The thing that bothers me as well as the doctor and many others is the argument that a lot of money will tempt “young women” into making bad decisions and thus the whole process needs to be regulated. That’s basically saying that young adult women (early twenties) are incapable of making an informed decision of their own… that they need to be “protected.” As a 24 year old myself I take umbrage to that. I find the whole concept very insulting. Why is it anyone else’s responsibility to make decisions for other adults? Why is there no concern about young men regretting giving their sperm away?

The crux of the matter is “informed consent.” All donors are required to give informed consent, which means they must understand exactly what they are doing, understand and be willing to assume the risks (such as OHSS and the knowledge that their eggs will be used by another couple to hopefully make a baby). As well someone needs to make sure the potential donor is competent enough to give her consent. But all of that rests on the clinic and the physician. And I do agree that there should be some kind of check in place.

Dr. Grifo went off onto a little mini-rant about regulations being imposed on doctors. He pointed out – rightfully so – that regulations always have unintended consequences. The example given was how the CDC now reports all clinic success rates. The unintended consequence of this was that clinics pushed for high rates and the indidence of multiple births skyrocketted. That is now being corrected, but it was definitely a consequence of that regulation.

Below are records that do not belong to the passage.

(* ===== verification/Definitions.v ===== *)
(** * Definitions, revisions and heads: [internal/defstore], and the edits of [internal/api]

    A statement is the function on the tables it performs, as in [RunStore];
    a transaction is the composition of its statements, atomic on SQLite. The
    handlers that read, save and move the head in separate transactions are
    split where another plane can act: [CreatePipeline] and [ApplyOperation]
    of [server.go]. SHA-256, the protobuf encoding and the plugin resolver are
    parameters. *)

From S2P Require Import Prelude Bytes Proto.
From S2P Require Import RunStore.
From S2P Require Import Operations.

(** ** [revision.go] *)

(** [State] is a string; these are its named values, stored verbatim. *)
Definition StateDraft : string := "draft".
Definition StateReviewed : string := "reviewed".
Definition StateActive : string := "active".

Record Revision : Type := mkRevision
  { rv_ID : string; rv_PipelineID : string; rv_ContentHash : string; rv_State : string;
    rv_Lockfile : gmap string string; rv_Author : string; rv_Approver : string }.

Definition hashDomain : string := "dhole.v1.Pipeline" +:+ String (Ascii.ascii_of_N 0) "".

(** ** The tables *)

(** A row of [revisions]; its key is the tenant and the revision's id. The
    lockfile is kept as the map its JSON encodes. *)
Record RevRow : Type := mkRevRow { rr_rev : Revision; rr_definition : string; rr_created : Z }.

Okay, so the funny part of this debate was that there were three people in the panel debating. Dr. Grifo, a younger New Zealand woman who has a background in I think law and woman’s rights, and then an older woman whom I’m not sure what background she had at all. I have no idea why that older woman was on the panel. First thing she did, when the three people were given 5 minutes to state their position and arguments on the egg donor compensation issue, was talk for 5 minutes about how horrible it is that insurance doesn’t cover infertility treatments. She was citing “studies” that I don’t know if she was just confused or making them up, but the doctor was shaking his head and saying, “Umm, no, the numbers are more like ___.” She said that she sees all these young rich couples pushing triplet baby strollers and how “these people” just don’t want to have babies the old fashioned way. (My jaw dropped open at that… how does anyone, at an infertility conference, say that people do it for FUN?!? No one goes through infertility treatments voluntarily, and no doctor would let them!) People were giving little laughs of complete disbelief behind me. The moderator tried to get her back on track asking her to please talk about egg donor compensation and she said it was related and kept rambling about how horrible it is that blah blah blah. O.O It was truly amazing how much she talked out of her ass. Later she answered a question (ha) by talking about how in europe they limit the number of embryos transferred to 2 and was reading out the phone numbers of people in europe that people can call to find out more. ?!?!?!!! (And of course Dr. Grifo was trying to bite his tongue, because he had earlier talked about how regulations and setting an inflexible limit for the number of embryos transferred is a BAD THING.) I mean, seriously, it was like this woman was on the wrong planet. She never did make any sort of connection or reference to egg donors. It was like watching a train wreck happen.

And that was my day! I think I got it all down. I knew it was going to be a huge write-up.

2 responses to “AFA Fertility Conference, 2007”

  1. Mary Ellen says:

    This is some great info! Thanks for sharing!

  2. Lindsay/LJ says:

    Thank you SO much for this. Totally above and beyond for our community. Very interesting reading. I’ve actually heard a lot of talk written lately about REs being encouraged to only transfer 1 embryo.

    I just get itchy when I hear politics getting involved in my medical health.